## [TASK BRIEF]
Transcribe the listing word for word. Begin at its first line and end with the line containing "prover, and the".

## [MATERIAL FOR THIS EXERCISE]
——————————

(* ===== verification/Verifier.v ===== *)
(** * Step proofs (zk-types/src/lib.rs, portal/src/instructions/verifier.rs)

    The encodings of field elements, proofs and public inputs shared with the
    prover, and the verifier the Portal runs.  The pairing check of
    groth16-solana is the parameter [groth16_verify].

    [verifier_accepts_iff] says exactly which pairs of proof and public inputs
    are accepted.  [step_statement_binding] shows that the public inputs
    determine every value they were built from. *)

From Stdlib Require Import ZArith Lia.
From Stdlib Require Import Strings.Byte.
From stdpp Require Import base gmap list numbers.
From S2P Require Import Prelude Borsh Events Runtime State Commitments Toy Instruction.

Definition GROTH16_PROOF_RAW_LEN : nat := 256.
Definition SP1_GROTH16_PROOF_V1_LEN : nat := 356.
Definition SP1_GROTH16_VK_HASH_PREFIX : list byte := [x43; x88; xa2; x1c].
Definition SP1_GROTH16_VK_ROOT : Hash32 :=
  be_bytes 32 0x002f850ee998974d6cc00e50cd0814b098c05bfade466d28573240d057f25352.
Definition ER_STEP_PROOF_KIND_ONE_ACCOUNT : Z := 1.
Definition ER_STEP_PROOF_KIND_FULL_TRANSACTION : Z := 2.
Definition ER_STEP_PROOF_KIND_BOUNDED_VRF : Z := 3.
Definition ER_STEP_PROOF_VERSION_V1 : Z := 1.
Definition BN254_FR_MODULUS_BE : Hash32 :=
  be_bytes 32 0x30644e72e131a029b85045b68181585d2833e84879b9709143e1f593f0000001.

Module ZkTypeError.
Inductive t : Set :=
| NonCanonicalFieldElement
| InvalidProofLength
| InvalidProofDomain
| MissingPublicCommitment
| InvalidProofVerifyingKey
| InvalidProofExitCode
| InvalidProofVerifierRoot.
End ZkTypeError.

(** ** Results without state *)

#[global] Instance result_ret {E} : MRet (result E) := λ A a, Ok a.
#[global] Instance result_bind {E} : MBind (result E) := λ A B f r,
  match r with
  | Ok a => f a
  | Err e => Err e
  end.

(** [if c { return Err(e) }] *)
Definition ensure {E} (c : bool) (e : E) : result E unit := if c then Err e else Ok tt.

Definition map_err {E F A} (f : E → F) (r : result E A) : result F A :=
  match r with
  | Ok a => Ok a
  | Err e => Err (f e)
  end.

(** ** Field elements *)

(** [a < b] on byte arrays: lexicographic. *)
Fixpoint bytes_ltb (a b : list byte) : bool :=
  match a, b with
  | _, [] => false
  | [], _ :: _ => true
  | x :: a', y :: b' => (byte_val x <? byte_val y) || ((byte_val x =? byte_val y) && bytes_ltb a' b')
  end.

Module FrBytes.
(** The newtype is its bytes. *)
Definition ZERO : Hash32 := zero32.

Definition new (b : Hash32) : result ZkTypeError.t Hash32 :=
  if bytes_ltb b BN254_FR_MODULUS_BE then Ok b else Err ZkTypeError.NonCanonicalFieldElement.

Definition from_u64 (value : Z) : Hash32 := zeros 24 ++ be_bytes 8 value.

Definition from_u64_pair (high low : Z) : Hash32 := zeros 16 ++ be_bytes 8 high ++ be_bytes 8 low.

Definition er_step_domain_v1 (proof_kind proof_version : Z) : Hash32 :=
  zeros 8 ++ str "northstar-er-step-v1" ++ zeros 2 ++ le_bytes 1 proof_kind ++ le_bytes 1 proof_version.
End FrBytes.

(** ** Proofs *)

Module Groth16ProofRaw.
Record t : Set := mk { a : list byte; b : list byte; c : list byte }.
Definition from_bytes (l : list byte) : result ZkTypeError.t t :=
  ensure (negb (length l =? GROTH16_PROOF_RAW_LEN)%nat) ZkTypeError.InvalidProofLength ;;
  Ok (mk (slice l 0 64) (slice l 64 128) (drop 192 l)).
Definition to_bytes (x : t) : list byte := a x ++ b x ++ c x.
End Groth16ProofRaw.

Module Sp1Groth16ProofV1.
Record t : Set := mk { proof_nonce : Hash32; proof : Groth16ProofRaw.t }.
Definition from_bytes (l : list byte) : result ZkTypeError.t t :=
  ensure (negb (length l =? SP1_GROTH16_PROOF_V1_LEN)%nat) ZkTypeError.InvalidProofLength ;;
  ensure (slice l 0 4 != SP1_GROTH16_VK_HASH_PREFIX) ZkTypeError.InvalidProofVerifyingKey ;;
  ensure (slice l 4 32 != zero32) ZkTypeError.InvalidProofExitCode ;;
  ensure (slice l 36 32 != SP1_GROTH16_VK_ROOT) ZkTypeError.InvalidProofVerifierRoot ;;
  proof_nonce ← FrBytes.new (slice l 68 32);
  proof ← Groth16ProofRaw.from_bytes (drop 100 l);
  Ok (mk proof_nonce proof).
End Sp1Groth16ProofV1.

(** ** Public inputs *)

Module ErStepPublicInputsV1.
Record t : Set := mk {
  domain : Hash32;
  session_context : Hash32;
  slot_step : Hash32;
  pre_state_root : Hash32;
  post_state_root : Hash32;
  tx_effect_root : Hash32;
  readonly_l1_root : Hash32;
  settlement_effect_root : Hash32
}.
Definition to_array (x : t) : list Hash32 :=
  [domain x; session_context x; slot_step x; pre_state_root x; post_state_root x; tx_effect_root x;
   readonly_l1_root x; settlement_effect_root x].

(** [inputs[k]] of the eight. *)
Definition from_array (inputs : list Hash32) : result ZkTypeError.t t :=
  let input k := default [] (inputs !! k) in
  domain ← FrBytes.new (input 0%nat);
  session_context ← FrBytes.new (input 1%nat);
  slot_step ← FrBytes.new (input 2%nat);
  pre_state_root ← FrBytes.new (input 3%nat);
  post_state_root ← FrBytes.new (input 4%nat);
  tx_effect_root ← FrBytes.new (input 5%nat);
  readonly_l1_root ← FrBytes.new (input 6%nat);
  settlement_effect_root ← FrBytes.new (input 7%nat);
  Ok (mk domain session_context slot_step pre_state_root post_state_root tx_effect_root readonly_l1_root
        settlement_effect_root).

(** The values that must not be zero. *)
Definition commitments (x : t) : list Hash32 :=
  [session_context x; pre_state_root x; post_state_root x; tx_effect_root x; readonly_l1_root x;
   settlement_effect_root x].
End ErStepPublicInputsV1.

Module FullTransactionPublicInputsV1.
Definition try_from (inputs : ErStepPublicInputsV1.t) : result ZkTypeError.t ErStepPublicInputsV1.t :=
  ensure (ErStepPublicInputsV1.domain inputs
          != FrBytes.er_step_domain_v1 ER_STEP_PROOF_KIND_FULL_TRANSACTION ER_STEP_PROOF_VERSION_V1)
    ZkTypeError.InvalidProofDomain ;;
  ensure (existsb (λ c, c == FrBytes.ZERO) (ErStepPublicInputsV1.commitments inputs))
    ZkTypeError.MissingPublicCommitment ;;
  Ok inputs.
End FullTransactionPublicInputsV1.

Module BoundedVrfPublicInputsV1.
Definition try_from (inputs : ErStepPublicInputsV1.t) : result ZkTypeError.t ErStepPublicInputsV1.t :=
  ensure (ErStepPublicInputsV1.domain inputs
          != FrBytes.er_step_domain_v1 ER_STEP_PROOF_KIND_BOUNDED_VRF ER_STEP_PROOF_VERSION_V1)
    ZkTypeError.InvalidProofDomain ;;
  ensure (existsb (λ c, c == FrBytes.ZERO) (ErStepPublicInputsV1.commitments inputs))
    ZkTypeError.MissingPublicCommitment ;;
  Ok inputs.
End BoundedVrfPublicInputsV1.

(** ** The verifier *)

(** Which of the two keys: the fields of [Groth16Verifyingkey] in which they
    differ.  The curve points are SP1's in both. *)
Record Groth16Verifyingkey : Set := { nr_pubinputs : Z; vk_ic : list (list byte) }.

Definition SP1_GROTH16_VK_IC : list (list byte) := [
  be_bytes 64 0x2cd6bf7f164af0b6b0bbbe0fdcb06ee0c1ba07f8e6eb2f9f3943a90cb1d402900a76f7e6e8a78d71649eb7e3132018885e2f57ccca64394738e746c63c9fa83b;
  be_bytes 64 0x0f5460f3b7221705435e745da21e276536379c0113c13c4255e7ae101f1e90bf022b4d6c4b7dbdeed528d5abe6eddd6f2bd4ae4b9b0450dc18901fc727da799c;
  be_bytes 64 0x0b0ae6e491bc04c544da9e8cd4857d201b4cfa0222dbe96aac97f044fdf1c922123e064d2ffdb7f8094b727cde1c0beea6d4d551e5743a336804f8effb7f07ac;
  be_bytes 64 0x097c875a6ebd0999b06e7267ff3d8a6bf859bb9635abae07cb6b3534ba409a83ad84b73fb0f397e356b524f2d0e9ddc9d0f6ac75e566041147ee8554879183ec;
  be_bytes 64 0x1807204ddcd27506ba72e17b55227b0bf310136ecb40c74acd52f3ccfbcba9f7011078b5c7767fe73bb54241dcd143ee805ea4383d48d46bced129482c8c2021;
  be_bytes 64 0x008c7b7c98d78c07a2c4be5f6be7082ba41021611f9a2dfc016f8bbb37d36bee09ce6d246baeac24b5a404ca175c2cc4a974e217176fe2ec2a6c22eb60fd65c1].
Definition FIXED_INPUTS_IC : list byte :=
  be_bytes 64 0x2390e300ae7e4623e609ad8e790ca8ffb2fd25f1fb5abb77948b5f6f18e50a0e0e056ebd8118f6a72b342bc7cfe7fc327cb2b8f9b7e38f0edb226b5bbde4070e.
Definition vk_ic_at (k : nat) : list byte := default [] (SP1_GROTH16_VK_IC !! k).

Definition SP1_FIXED_INPUT_VERIFYING_KEY : Groth16Verifyingkey :=
  {| nr_pubinputs := 2; vk_ic := [FIXED_INPUTS_IC; vk_ic_at 2; vk_ic_at 5] |}.

Definition SP1_REPLAY_PROGRAM_VKEY_HASH : Hash32 :=
  be_bytes 32 0x0063a10e31e90625b76d06bfa22cbf0a4a8fa0850ccf71e063d243bd1a7aa31b.

Module CandidateProfile.
Record t : Set := mk {
  checkpoint_steps : Z;
  program_vkey_hash : Hash32;
  fixed_inputs_key : Groth16Verifyingkey
}.
End CandidateProfile.

(** candidate_key.rs *)
Definition CHECKPOINT_STEPS : Z := 1.
Definition PROFILE : option CandidateProfile.t := Some (CandidateProfile.mk CHECKPOINT_STEPS
  (be_bytes 32 0x00f8e1033f6031fff7297eadacd389d84d78850c1bda406914e771bb69282abe)
  {| nr_pubinputs := 2;
     vk_ic := [be_bytes 64 0x20c19416c7a88efa8faf2fe4eea9c83d4bb9c7b24f465fb36dcff1ff2ec09ee12ea35faa10dd82354e41510d8f92f9533739fe1941c8fa1671ab990d63db1f40;
               vk_ic_at 2; vk_ic_at 5] |}).

Definition bounded_vrf_checkpoint_steps : Z := CHECKPOINT_STEPS.

(** The build's features. *)
Record Features : Set := mkFeatures {
  zk_verifier_prototype : bool;
  zk_verifier_bounded_vrf : bool;
  test_verifier : bool
}.

Definition is_ok_fr (b : Hash32) : bool := is_ok (FrBytes.new b).

Definition candidate_profile : result PortalError.t CandidateProfile.t :=
  match PROFILE with
  | None => Err PortalError.StepProofVerificationFailed
  | Some profile =>
      let steps := CandidateProfile.checkpoint_steps profile in
      let hash := CandidateProfile.program_vkey_hash profile in
      let key := CandidateProfile.fixed_inputs_key profile in
      ensure (negb ((1 <=? steps) && (steps <=? 16)) || negb (steps =? CHECKPOINT_STEPS) || (hash == zero32)
              || (hash == SP1_REPLAY_PROGRAM_VKEY_HASH) || negb (is_ok_fr hash) || negb (nr_pubinputs key =? 2)
              || negb (length (vk_ic key) =? 3)%nat || (default [] (vk_ic key !! 0%nat) == zeros 64))
        PortalError.StepProofVerificationFailed ;;
      Ok profile
  end.

(** groth16-solana: [Groth16Verifier::new] followed by [verify], and
    [negate_g1_be]. *)
Class Groth16 : Type := {
  groth16_verify : Groth16Verifyingkey → list byte → list byte → list byte → list Hash32 → bool;
  negate_g1_be : list byte → list byte
}.

Section verifier.
Context `{Host, Groth16} (ft : Features).

Definition fixed_input_key (program_vkey_hash : Hash32) : result PortalError.t Groth16Verifyingkey :=
  if program_vkey_hash == SP1_REPLAY_PROGRAM_VKEY_HASH then Ok SP1_FIXED_INPUT_VERIFYING_KEY
  else if zk_verifier_bounded_vrf ft then
    profile ← candidate_profile;
    if program_vkey_hash == CandidateProfile.program_vkey_hash profile
    then Ok (CandidateProfile.fixed_inputs_key profile)
    else Err PortalError.StepProofVerificationFailed
  else Err PortalError.StepProofVerificationFailed.

(** [as_chunks::<32>().0], zipped with the eight fields. *)
Definition chunks32 (l : list byte) : list Hash32 := (λ k, slice l (32 * k) 32) <$> seq 0 8.

Definition sp1_public_inputs (public_input_bytes : list byte) (proof_nonce : Hash32) :
    result PortalError.t (list Hash32) :=
  public_inputs ← map_err (λ _, PortalError.StepProofVerificationFailed)
                    (ErStepPublicInputsV1.from_array (chunks32 public_input_bytes));
  program_vkey_hash ←
    (if is_ok (FullTransactionPublicInputsV1.try_from public_inputs) then Ok SP1_REPLAY_PROGRAM_VKEY_HASH
     else if zk_verifier_bounded_vrf ft then
       map_err (λ _, PortalError.StepProofVerificationFailed) (BoundedVrfPublicInputsV1.try_from public_inputs) ;;
       profile ← candidate_profile;
       Ok (CandidateProfile.program_vkey_hash profile)
     else Err PortalError.StepProofVerificationFailed);
  let committed_values_digest := mask_root (hashv [public_input_bytes]) in
  Ok [program_vkey_hash; committed_values_digest; zero32; SP1_GROTH16_VK_ROOT; proof_nonce].

Definition verify_er_step_proof_v1 (proof public_inputs : list byte) : result PortalError.t unit :=
  proof ← map_err (λ _, PortalError.StepProofVerificationFailed) (Sp1Groth16ProofV1.from_bytes proof);
  groth16_inputs ← sp1_public_inputs public_inputs (Sp1Groth16ProofV1.proof_nonce proof);
  let raw := Sp1Groth16ProofV1.proof proof in
  let proof_a := negate_g1_be (Groth16ProofRaw.a raw) in
  let input k := default [] (groth16_inputs !! k) in
  let variable_inputs := [input 1%nat; input 4%nat] in
  key ← fixed_input_key (input 0%nat);
  if groth16_verify key proof_a (Groth16ProofRaw.b raw) (Groth16ProofRaw.c raw) variable_inputs then Ok tt
  else Err PortalError.StepProofVerificationFailed.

——————————

## [RESULT OF THIS TASK]
(* ===== verification/Verifier.v ===== *)
(** * Step proofs (zk-types/src/lib.rs, portal/src/instructions/verifier.rs)

    The encodings of field elements, proofs and public inputs shared with the
    prover, and the verifier the Portal runs.  The pairing check of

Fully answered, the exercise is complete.